Type out all the records again exactly.

(Material provided begins)

(* ===== verification/Paths.v ===== *)
(** * Media paths

    The path helpers of internal/engine/helpers.go: normalisation, comparison
    keys, segment-aware prefixes and the two glob matchers. The doublestar
    package they call is the class [Doublestar]. *)

From S2P Require Import Prelude GoStd Models.
Local Open Scope string_scope.
Local Open Scope Z_scope.

(** github.com/bmatcuk/doublestar/v4: [ValidatePattern] and
    [MatchUnvalidated]. *)
Class Doublestar := {
  ds_valid : string -> bool;
  ds_match : string -> string -> bool;
}.

Definition isASCIILetter (c : ascii) : bool :=
  in_range 97 122 (byte_of c) || in_range 65 90 (byte_of c).

(** A Windows drive ("c:/..."). *)
Definition isDrivePath (p : string) : bool :=
  match p with
  | String c (String ":" _) => isASCIILetter c
  | _ => false
  end.

(** [strings.ToLower] of one ASCII letter. *)
Definition lower_ascii (c : ascii) : ascii :=
  if in_range 65 90 (byte_of c) then of_byte (byte_of c + 32) else c.

Definition normPath (p : string) : string :=
  let p := trim_space p in
  if String.eqb p "" then "" else
  let p := to_slash p in
  let unc := has_prefix p "//" in
  let p := path_clean p in
  let p := if unc && negb (has_prefix p "//") then "/" +:+ p else p in
  match p with
  | String c (String ":" rest) =>
    if isASCIILetter c then String (lower_ascii c) (String ":" rest) else p
  | _ => p
  end.

Section paths.
Context `{Unicode} `{Doublestar}.

Definition fileKey (p : string) : string := to_lower (normPath p).

(** [p] equals [prefix] or lies below it; both normalised. *)
Definition hasPathPrefix (p prefix : string) : bool :=
  if String.eqb p "" || String.eqb prefix "" then false
  else if String.eqb p prefix then true
  else if has_suffix prefix "/" || has_suffix prefix ":" then
    has_prefix p prefix &&
    (has_suffix prefix "/" || has_prefix (sdrop (String.length prefix) p) "/")
  else has_prefix p (prefix +:+ "/").

Definition pathUnder (p prefix : string) : bool :=
  hasPathPrefix (to_lower (normPath p)) (to_lower (normPath prefix)).

Definition blank (s : string) : bool := String.eqb (trim_space s) "".

Definition versionPaths (v : MediaVersion) : list string :=
  flat_map (fun p =>
    ((if blank (mp_path p) then [] else [mp_path p]) ++
     (if blank (mp_local_path p) then [] else [mp_local_path p]))%list) (mv_parts v).

Fixpoint primaryPath_parts (ps : list MediaPart) : string :=
  match ps with
  | [] => ""
  | p :: ps' =>
    if negb (blank (mp_path p)) then mp_path p
    else if negb (blank (mp_local_path p)) then mp_local_path p
    else primaryPath_parts ps'
  end.
Definition primaryPath (v : MediaVersion) : string := primaryPath_parts (mv_parts v).

Definition stripExt (name : string) : string :=
  let ext := path_ext name in
  if negb (String.eqb ext "") && (String.length ext <=? 6)%nat && negb (contains ext " ")
  then trim_suffix name ext else name.

Definition hasGlobMeta (p : string) : bool :=
  bool_decide (is_Some (index_byte_where
    (fun c => Ascii.eqb c "*" || Ascii.eqb c "?" || Ascii.eqb c "[" || Ascii.eqb c "{") p)).

Definition globMatch (pattern : string) (paths : list string) (caseSensitive : bool) : bool :=
  let fold s := if caseSensitive then s else to_lower s in
  let pat := to_slash (trim_space pattern) in
  if String.eqb pat "" then false else
  let pat := fold pat in
  if negb (ds_valid pat) then false else
  let literal := negb (hasGlobMeta pat) in
  let pat := if literal then fold (normPath pat) else pat in
  existsb (fun p =>
    let np := normPath p in
    if String.eqb np "" then false else
    let np := fold np in
    if negb (contains pat "/") then ds_match pat (path_base np)
    else if literal then hasPathPrefix np pat
    else ds_match pat np ||
      (negb (has_prefix pat "/") && negb (has_prefix pat "*") && negb (isDrivePath pat) &&
       ds_match ("**/" +:+ pat) np)) paths.

Definition protectionGlobMatch (pattern : string) (paths : list string) : bool :=
  if globMatch pattern paths false then true else
  let pat := trim_right_slash (to_lower (to_slash (trim_space pattern))) in
  if String.eqb pat "" || negb (ds_valid pat) then false else
  let pats := ([pat; pat +:+ "/**"] ++
    (if negb (has_prefix pat "/") && negb (isDrivePath pat) && negb (has_prefix pat "**")
     then ["**/" +:+ pat; "**/" +:+ pat +:+ "/**"] else []))%list in
  existsb (fun p =>
    let np := to_lower (normPath p) in
    if String.eqb np "" then false else existsb (fun pt => ds_match pt np) pats) paths.
End paths.

(** ** Segment-aware prefixes *)

Lemma prefix_spec p s : String.prefix p s = true <-> exists t, s = p +:+ t.
Proof.
  revert s. induction p as [|c p IH]; intros s; simpl.
  - split; [intros _; by exists s | by intros _; destruct s].
  - destruct s as [|d s]; simpl.
    + split; [done |]. by intros (t & ?).
    + destruct (ascii_dec c d) as [->|Hne].
      * rewrite IH. split; intros (t & Ht); exists t; [by rewrite Ht | by injection Ht].
      * split; [done |]. intros (t & Ht). by injection Ht.
Qed.

Example normPath_ex : normPath "C:\Movies\.\Dune (2021)\" = "c:/Movies/Dune (2021)".
Proof. by vm_compute. Qed.
Example hasPathPrefix_ex :
  hasPathPrefix "/data/movies2/a.mkv" "/data/movies" = false /\
  hasPathPrefix "/data/movies/a.mkv" "/data/movies" = true.
Proof. by split; vm_compute. Qed.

(Material provided ends)

> [Solution for this problem]:
(* ===== verification/Paths.v ===== *)
(** * Media paths

    The path helpers of internal/engine/helpers.go: normalisation, comparison
    keys, segment-aware prefixes and the two glob matchers. The doublestar
    package they call is the class [Doublestar]. *)

From S2P Require Import Prelude GoStd Models.
Local Open Scope string_scope.
Local Open Scope Z_scope.

(** github.com/bmatcuk/doublestar/v4: [ValidatePattern] and
    [MatchUnvalidated]. *)
Class Doublestar := {
  ds_valid : string -> bool;
  ds_match : string -> string -> bool;
}.

Definition isASCIILetter (c : ascii) : bool :=
  in_range 97 122 (byte_of c) || in_range 65 90 (byte_of c).

(** A Windows drive ("c:/..."). *)
Definition isDrivePath (p : string) : bool :=
  match p with
  | String c (String ":" _) => isASCIILetter c
  | _ => false
  end.

(** [strings.ToLower] of one ASCII letter. *)
Definition lower_ascii (c : ascii) : ascii :=
  if in_range 65 90 (byte_of c) then of_byte (byte_of c + 32) else c.

Definition normPath (p : string) : string :=
  let p := trim_space p in
  if String.eqb p "" then "" else
  let p := to_slash p in
  let unc := has_prefix p "//" in
  let p := path_clean p in
  let p := if unc && negb (has_prefix p "//") then "/" +:+ p else p in
  match p with
  | String c (String ":" rest) =>
    if isASCIILetter c then String (lower_ascii c) (String ":" rest) else p
  | _ => p
  end.

Section paths.
Context `{Unicode} `{Doublestar}.

Definition fileKey (p : string) : string := to_lower (normPath p).

(** [p] equals [prefix] or lies below it; both normalised. *)
Definition hasPathPrefix (p prefix : string) : bool :=
  if String.eqb p "" || String.eqb prefix "" then false
  else if String.eqb p prefix then true
  else if has_suffix prefix "/" || has_suffix prefix ":" then
    has_prefix p prefix &&
    (has_suffix prefix "/" || has_prefix (sdrop (String.length prefix) p) "/")
  else has_prefix p (prefix +:+ "/").

Definition pathUnder (p prefix : string) : bool :=
  hasPathPrefix (to_lower (normPath p)) (to_lower (normPath prefix)).

Definition blank (s : string) : bool := String.eqb (trim_space s) "".

Definition versionPaths (v : MediaVersion) : list string :=
  flat_map (fun p =>
    ((if blank (mp_path p) then [] else [mp_path p]) ++
     (if blank (mp_local_path p) then [] else [mp_local_path p]))%list) (mv_parts v).

Fixpoint primaryPath_parts (ps : list MediaPart) : string :=
  match ps with
  | [] => ""
  | p :: ps' =>
    if negb (blank (mp_path p)) then mp_path p
    else if negb (blank (mp_local_path p)) then mp_local_path p
    else primaryPath_parts ps'
  end.
Definition primaryPath (v : MediaVersion) : string := primaryPath_parts (mv_parts v).

Definition stripExt (name : string) : string :=
  let ext := path_ext name in
  if negb (String.eqb ext "") && (String.length ext <=? 6)%nat && negb (contains ext " ")
  then trim_suffix name ext else name.

Definition hasGlobMeta (p : string) : bool :=
  bool_decide (is_Some (index_byte_where
    (fun c => Ascii.eqb c "*" || Ascii.eqb c "?" || Ascii.eqb c "[" || Ascii.eqb c "{") p)).

Definition globMatch (pattern : string) (paths : list string) (caseSensitive : bool) : bool :=
  let fold s := if caseSensitive then s else to_lower s in
  let pat := to_slash (trim_space pattern) in
  if String.eqb pat "" then false else
  let pat := fold pat in
  if negb (ds_valid pat) then false else
  let literal := negb (hasGlobMeta pat) in
  let pat := if literal then fold (normPath pat) else pat in
  existsb (fun p =>
    let np := normPath p in
    if String.eqb np "" then false else
    let np := fold np in
    if negb (contains pat "/") then ds_match pat (path_base np)
    else if literal then hasPathPrefix np pat
    else ds_match pat np ||
      (negb (has_prefix pat "/") && negb (has_prefix pat "*") && negb (isDrivePath pat) &&
       ds_match ("**/" +:+ pat) np)) paths.

Definition protectionGlobMatch (pattern : string) (paths : list string) : bool :=
  if globMatch pattern paths false then true else
  let pat := trim_right_slash (to_lower (to_slash (trim_space pattern))) in
  if String.eqb pat "" || negb (ds_valid pat) then false else
  let pats := ([pat; pat +:+ "/**"] ++
    (if negb (has_prefix pat "/") && negb (isDrivePath pat) && negb (has_prefix pat "**")
     then ["**/" +:+ pat; "**/" +:+ pat +:+ "/**"] else []))%list in
  existsb (fun p =>
    let np := to_lower (normPath p) in
    if String.eqb np "" then false else existsb (fun pt => ds_match pt np) pats) paths.
End paths.

(** ** Segment-aware prefixes *)

Lemma prefix_spec p s : String.prefix p s = true <-> exists t, s = p +:+ t.
Proof.
  revert s. induction p as [|c p IH]; intros s; simpl.
  - split; [intros _; by exists s | by intros _; destruct s].
  - destruct s as [|d s]; simpl.
    + split; [done |]. by intros (t & ?).
    + destruct (ascii_dec c d) as [->|Hne].
      * rewrite IH. split; intros (t & Ht); exists t; [by rewrite Ht | by injection Ht].
      * split; [done |]. intros (t & Ht). by injection Ht.
Qed.

Example normPath_ex : normPath "C:\Movies\.\Dune (2021)\" = "c:/Movies/Dune (2021)".
Proof. by vm_compute. Qed.
Example hasPathPrefix_ex :
  hasPathPrefix "/data/movies2/a.mkv" "/data/movies" = false /\
  hasPathPrefix "/data/movies/a.mkv" "/data/movies" = true.
Proof. by split; vm_compute. Qed.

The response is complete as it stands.